## Work instruction
After finding the line containing "x, Decision (P" below, please output that line and each following one through the line containing "intros [(r &", exactly as written.

───── Extracted information

(** The instance returned by a save is stored, it is the only row under
    its primary key, and the rows under other keys are the ones that were
    there. *)
Lemma Model_save_stored self rows self' rows' :
  Model_save m pk with_pk collides self rows = Ok (self', rows') →
  (self' = self ∨ (pk self = None ∧ ∃ k, self' = with_pk k self)) ∧
  is_Some (pk self') ∧
  self' ∈ rows' ∧
  (∀ r, r ∈ rows' → pk r = pk self' → r = self') ∧
  (∀ r, pk r ≠ pk self' → r ∈ rows' ↔ r ∈ rows).
Proof.
  unfold Model_save. destruct (pk self) as [k|] eqn:Hk.
  - destruct (decide (Exists _ rows)) as [|Hfree]; [done|].
    destruct (decide (Exists _ rows)) as [Hex|Hnew]; intros [= <- <-].
    + rewrite Hk. split; [by left|]. split; [by eexists|]. split; [|split].
      * apply Exists_exists in Hex as (r & Hr & Hrk).
        unfold replace_pk. apply list_elem_of_fmap. exists r.
        by rewrite decide_True.
      * intros r Hr Hrk. unfold replace_pk in Hr.
        apply list_elem_of_fmap in Hr as (x & -> & Hx).
        destruct (decide (pk x = Some k)); [done|]. congruence.
      * intros r Hne. unfold replace_pk. rewrite list_elem_of_fmap. split.
        -- intros (x & -> & Hx). destruct (decide (pk x = Some k)); [|done].
           congruence.
        -- intros Hr. exists r. by rewrite decide_False.
    + rewrite Hk. split; [by left|]. split; [by eexists|]. split; [|split].
      * apply elem_of_app. right. by apply list_elem_of_singleton.
      * intros r Hr Hrk. apply elem_of_app in Hr as [Hr|Hr].
        -- exfalso. apply Hnew, Exists_exists. eauto.
        -- by apply list_elem_of_singleton in Hr.
      * intros r Hne. rewrite elem_of_app, list_elem_of_singleton.
        split; [|by left]. intros [?| ->]; [done|]. congruence.
  - simpl. destruct (decide (Exists _ rows)) as [|Hfree]; [done|].
    intros [= <- <-]. rewrite pk_with_pk.
    split; [right; eauto|]. split; [by eexists|]. split; [|split].
    + apply elem_of_app. right. by apply list_elem_of_singleton.
    + intros r Hr Hrk. apply elem_of_app in Hr as [Hr|Hr].
      * pose proof (max_pk_ge pk _ _ _ Hr Hrk). lia.
      * by apply list_elem_of_singleton in Hr.
    + intros r Hne. rewrite elem_of_app, list_elem_of_singleton.
      split; [|by left]. intros [?| ->]; [done|].
      by rewrite pk_with_pk in Hne.
Qed.
End SaveFacts.

Lemma ascii_upper_idemp c : ascii_upper (ascii_upper c) = ascii_upper c.
Proof. destruct c as [[] [] [] [] [] [] [] []]; reflexivity. Qed.

Lemma upper_idemp s : upper (upper s) = upper s.
Proof.
  induction s as [|c s IH]; [done|]. simpl. by rewrite ascii_upper_idemp, IH.
Qed.

(** C5. [Language.save] returns unless a stored language under another
    primary key has the same name, ISO code (upper-cased) or locale
    identifier.  The instance it saves carries the upper-cased [iso2] and
    [iso3] of the instance it was called on and the same name and locale
    identifier, keeps the primary key if there was one, and is the row stored
    under its primary key in [ddt_languages]; the other rows and the other
    tables are untouched. *)
Theorem Language_save_uppercases (self : Language) (db : DB) :
  ((∀ row, row ∈ ddt_languages db →
      (is_Some (language_id self) ∧ language_id row = language_id self) ∨
      (language_name row ≠ language_name self ∧
       iso2 row ≠ upper (iso2 self) ∧ iso3 row ≠ upper (iso3 self) ∧
       django_language_name row ≠ django_language_name self)) →
   is_Ok (Language_save self db)) ∧
  (∀ self' db', Language_save self db = Ok (self', db') →
     iso2 self' = upper (iso2 self) ∧
     iso3 self' = upper (iso3 self) ∧
     language_name self' = language_name self ∧
     django_language_name self' = django_language_name self ∧
     (is_Some (language_id self) → language_id self' = language_id self) ∧
     is_Some (language_id self') ∧
     self' ∈ ddt_languages db' ∧
     (∀ row, row ∈ ddt_languages db' →
             language_id row = language_id self' → row = self') ∧
     (∀ row, language_id row ≠ language_id self' →
             row ∈ ddt_languages db' ↔ row ∈ ddt_languages db) ∧
     django_content_type db' = django_content_type db ∧
     ddt_fields db' = ddt_fields db ∧
     ddt_items db' = ddt_items db ∧
     ddt_translations db' = ddt_translations db).
Proof.
  split.
  - intros Hfree. unfold Language_save, Model_save. simpl.
    assert (Hno : ∀ row, row ∈ ddt_languages db →
              language_id row ≠ language_id self ∨ language_id self = None →
              ¬ (language_name self = language_name row ∨
                 upper (iso2 self) = iso2 row ∨ upper (iso3 self) = iso3 row ∨
                 django_language_name self = django_language_name row)).
    { intros row Hrow Hpk Hc.
      destruct (Hfree row Hrow) as [[[k Hk] Hsame]|(? & ? & ? & ?)].
      - destruct Hpk as [Hpk|Hpk]; congruence.
      - destruct Hc as [?|[?|[?|?]]]; congruence. }
    destruct (language_id self) as [k|] eqn:Hk.
    + rewrite decide_False.
      * by destruct (decide _).
      * rewrite Exists_exists. intros (row & Hrow & Hne & Hc).
        by apply (Hno row Hrow (or_introl Hne)).
    + simpl. rewrite decide_False; [done|].
      rewrite Exists_exists. intros (row & Hrow & Hc).
      by apply (Hno row Hrow (or_intror eq_refl)).
  - unfold Language_save. intros self' db' H. save_inv H as saved rows.
    apply Model_save_stored in Esave as (Hself & Hpk & Hin & Honly & Hrest);
      [|done].
    simpl in Hself.
    assert (Hcols : iso2 saved = upper (iso2 self) ∧
                    iso3 saved = upper (iso3 self) ∧
                    language_name saved = language_name self ∧
                    django_language_name saved = django_language_name self ∧
                    (is_Some (language_id self) →
                     language_id saved = language_id self)).
    { destruct Hself as [->|[Hnone (k & ->)]]; simpl; repeat split; auto.
      rewrite Hnone. by intros [? ?]. }
    destruct Hcols as (? & ? & ? & ? & ?).
    repeat split; simpl; auto; try apply Hrest; auto.
Qed.

(** * Serializing without a language *)

(** C6. Called with neither [language] nor [request],
    [instance_as_translated_dict] and [all_instances_as_translated_dict]
    raise [TypeError] and return no dict, whatever the instance(s), the depth
    flag and the database. *)
Theorem as_translated_dict_requires_language (db : DB)
    (instance : list (string * pyval))
    (instances : list (list (string * pyval))) (depth : bool) :
  instance_as_translated_dict db instance depth None None =
    Raise (TypeError "You must provide either 'language' or 'request'") ∧
  all_instances_as_translated_dict db instances depth None None =
    Raise (TypeError "You must provide either 'language' or 'request'").
Proof. split; reflexivity. Qed.

(** * The language of the session *)

Lemma str_truthy_true s : s ≠ "" → str_truthy s = true.
Proof. by destruct s. Qed.

Lemma Language_get_by_locale (db : DB) (name : string) :
  table_ok language_id Language_unique (ddt_languages db) →
  (filter (λ l, django_language_name l = name) (ddt_languages db) = [] ∧
   ∀ l, l ∈ ddt_languages db → django_language_name l ≠ name) ∨
  (∃ l, filter (λ l, django_language_name l = name) (ddt_languages db) = [l] ∧
        l ∈ ddt_languages db ∧ django_language_name l = name ∧
        ∀ l', l' ∈ ddt_languages db → django_language_name l' = name → l' = l).
Proof.
  intros Hok. apply filter_le_1_cases.
  eapply table_ok_at_most_one; [exact Hok|].
  intros r r' Hr Hr'. unfold Language_unique. right. right. right. congruence.
Qed.

(** C8. For a language stored in a table that satisfies its unique
    constraints, [update_user_language(request, language)] activates the
    locale identifier of the language and writes it in the session; on the
    updated request [get_language_from_session] returns that language when
    its locale identifier is not the empty string, and [False] when it
    is. *)
Theorem update_then_get_language (db : DB) (request : HttpRequest)
    (language : Language) :
  table_ok language_id Language_unique (ddt_languages db) →
  language ∈ ddt_languages db →
  ∃ request',
    update_user_language db request (Some language) None =
      Ok (django_language_name language, request') ∧
    session request' !! LANGUAGE_SESSION_KEY =
      Some (django_language_name language) ∧
    get_language_from_session db (Some request') =
      Ok (if decide (django_language_name language = "") then PyFalse
          else Lang language).
Proof.
  intros Hok Hin. eexists. split; [reflexivity|]. simpl.
  rewrite lookup_insert_eq. split; [done|].
  destruct (decide (django_language_name language = "")) as [->|Hne];
    [done|].
  rewrite str_truthy_true by done.
  destruct (Language_get_by_locale db (django_language_name language) Hok)
    as [[_ Hnone]|(l & -> & _ & _ & Honly)].
  - by destruct (Hnone language Hin).
  - simpl. by rewrite (Honly language Hin).
Qed.

(** C10. With the stored languages satisfying their unique constraints,
    [get_language_from_session] always returns: [False] when the session
    has no language entry or holds the empty string, [False] when no stored
    language has the stored locale name, and otherwise the one stored
    language that has it. *)
Theorem get_language_from_session_total (db : DB) (request : HttpRequest) :
  table_ok language_id Language_unique (ddt_languages db) →
  ∃ r, get_language_from_session db (Some request) = Ok r ∧
    match session request !! LANGUAGE_SESSION_KEY with
    | None => r = PyFalse
    | Some name =>
        if decide (name = "") then r = PyFalse
        else
          ((∀ l, l ∈ ddt_languages db → django_language_name l ≠ name) →
           r = PyFalse) ∧
          (∀ l, l ∈ ddt_languages db → django_language_name l = name →
                r = Lang l ∧
                ∀ l', l' ∈ ddt_languages db →
                      django_language_name l' = name → l' = l)
    end.
Proof.
  intros Hok. simpl.
  destruct (session request !! LANGUAGE_SESSION_KEY) as [name|]; [|by eexists].
  destruct (decide (name = "")) as [->|Hname]; [by eexists|].
  rewrite str_truthy_true by done.
  destruct (Language_get_by_locale db name Hok)
    as [[-> Hnone]|(l & -> & Hl & Hl_name & Honly)]; simpl.
  - eexists. split; [done|]. split; [done|].
    intros l Hl Hl_name. by destruct (Hnone l Hl).
  - eexists. split; [done|]. split.
    + intros Hnone. by destruct (Hnone l Hl).
    + intros l' Hl' Hname'. rewrite (Honly l' Hl' Hname'). auto.
Qed.

(** * The mixin lookups *)

Lemma lookup_spec_iff {A} (res : result A) (M M' : A → Prop) :
  (∀ r, M r ↔ M' r) → lookup_spec res M → lookup_spec res M'.
Proof.
  intros Hiff [(r & Hres & Hr & Honly)|[Hnf Hnone]].
  - left. exists r. split; [done|]. split; [by apply Hiff|].
    intros r' Hr'. by apply Honly, Hiff.
  - right. split; [done|]. intros r Hr. by apply (Hnone r), Hiff.
Qed.

Lemma lookup_spec_ret {A} (a : A) : lookup_spec (Ok a) (λ r, r = a).
Proof. left. exists a. auto. Qed.

Lemma lookup_spec_bind {A B} (res : result A) (f : A → result B)
    (M1 : A → Prop) (M2 : A → B → Prop) :
  lookup_spec res M1 →
  (∀ a, M1 a → lookup_spec (f a) (M2 a)) →
  lookup_spec (res ≫= f) (λ r, ∃ a, M1 a ∧ M2 a r).
Proof.
  intros [(a & -> & Ha & Honly)|[(m & ->) Hnone]] Hf; simpl.
  - destruct (Hf a Ha) as [(r & Hres & Hr & Honly')|[Hnf Hnone]].
    + left. exists r. split; [done|]. split; [eauto|].
      intros r' (a' & Ha' & Hr'). rewrite (Honly a' Ha') in Hr'. auto.
    + right. split; [done|]. intros r (a' & Ha' & Hr).
      rewrite (Honly a' Ha') in Hr. by eapply Hnone.
  - right. split; [by exists m|]. intros r (a & Ha & _). by eapply Hnone.
Qed.

Lemma lookup_spec_get {A} (m : model_name) (P : A → Prop)
    `{!∀ x, Decision (P x)} (rows : list A) :
  (length (filter P rows) ≤ 1)%nat →
  lookup_spec (objects_get m (filter P rows)) (λ r, r ∈ rows ∧ P r).
Proof.
  intros Hlen.
  destruct (filter_le_1_cases P rows Hlen)
    as [[-> Hnone]|(r & -> & Hr & HP & Honly)].
  - right. split; [by exists m|]. intros r [Hr HP]. by eapply Hnone.
  - left. exists r. split; [done|]. split; [done|].
    intros r' [Hr' HP']. auto.
Qed.

(** The two facts a caller relies on, from [lookup_spec]. *)
Lemma lookup_spec_found_or_not {A} (res : result A) (M : A → Prop) :
  lookup_spec res M →
  (not_found res ↔ ¬ ∃ r, M r) ∧ (∀ r, M r → res = Ok r).
Proof.
  intros [(r & -> & Hr & Honly)|[Hnf Hnone]]; split.
  - split; [intros [m Hm]; discriminate|]. intros Hn. destruct Hn; eauto.
  - intros r' Hr'. by rewrite (Honly r' Hr').
  - split; [|done]. intros _ [r Hr]. by eapply Hnone.
  - intros r Hr. by destruct (Hnone r).
Qed.

Section Lookups.
Variable self : TranslatedModel.
Variable db : DB.
Hypothesis Hok : db_ok db.

Lemma get_content_type_instance_spec :
  lookup_spec (get_content_type_instance self db)
    (matching_content_type self db).
Proof.
  destruct Hok as (Hc & _). unfold get_content_type_instance.
  eapply lookup_spec_iff; [|apply lookup_spec_get].
  - intros c. unfold matching_content_type. simpl. tauto.
  - eapply table_ok_at_most_one; [exact Hc|].
    intros r r' [? ?] [? ?]. split; congruence.
Qed.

──────────

## Problem solution
    `{!∀ x, Decision (P x)} (rows : list A) :
  (length (filter P rows) ≤ 1)%nat →
  lookup_spec (objects_get m (filter P rows)) (λ r, r ∈ rows ∧ P r).
Proof.
  intros Hlen.
  destruct (filter_le_1_cases P rows Hlen)
    as [[-> Hnone]|(r & -> & Hr & HP & Honly)].
  - right. split; [by exists m|]. intros r [Hr HP]. by eapply Hnone.
  - left. exists r. split; [done|]. split; [done|].
    intros r' [Hr' HP']. auto.
Qed.

(** The two facts a caller relies on, from [lookup_spec]. *)
Lemma lookup_spec_found_or_not {A} (res : result A) (M : A → Prop) :
  lookup_spec res M →
  (not_found res ↔ ¬ ∃ r, M r) ∧ (∀ r, M r → res = Ok r).
Proof.
  intros [(r & -> & Hr & Honly)|[Hnf Hnone]]; split.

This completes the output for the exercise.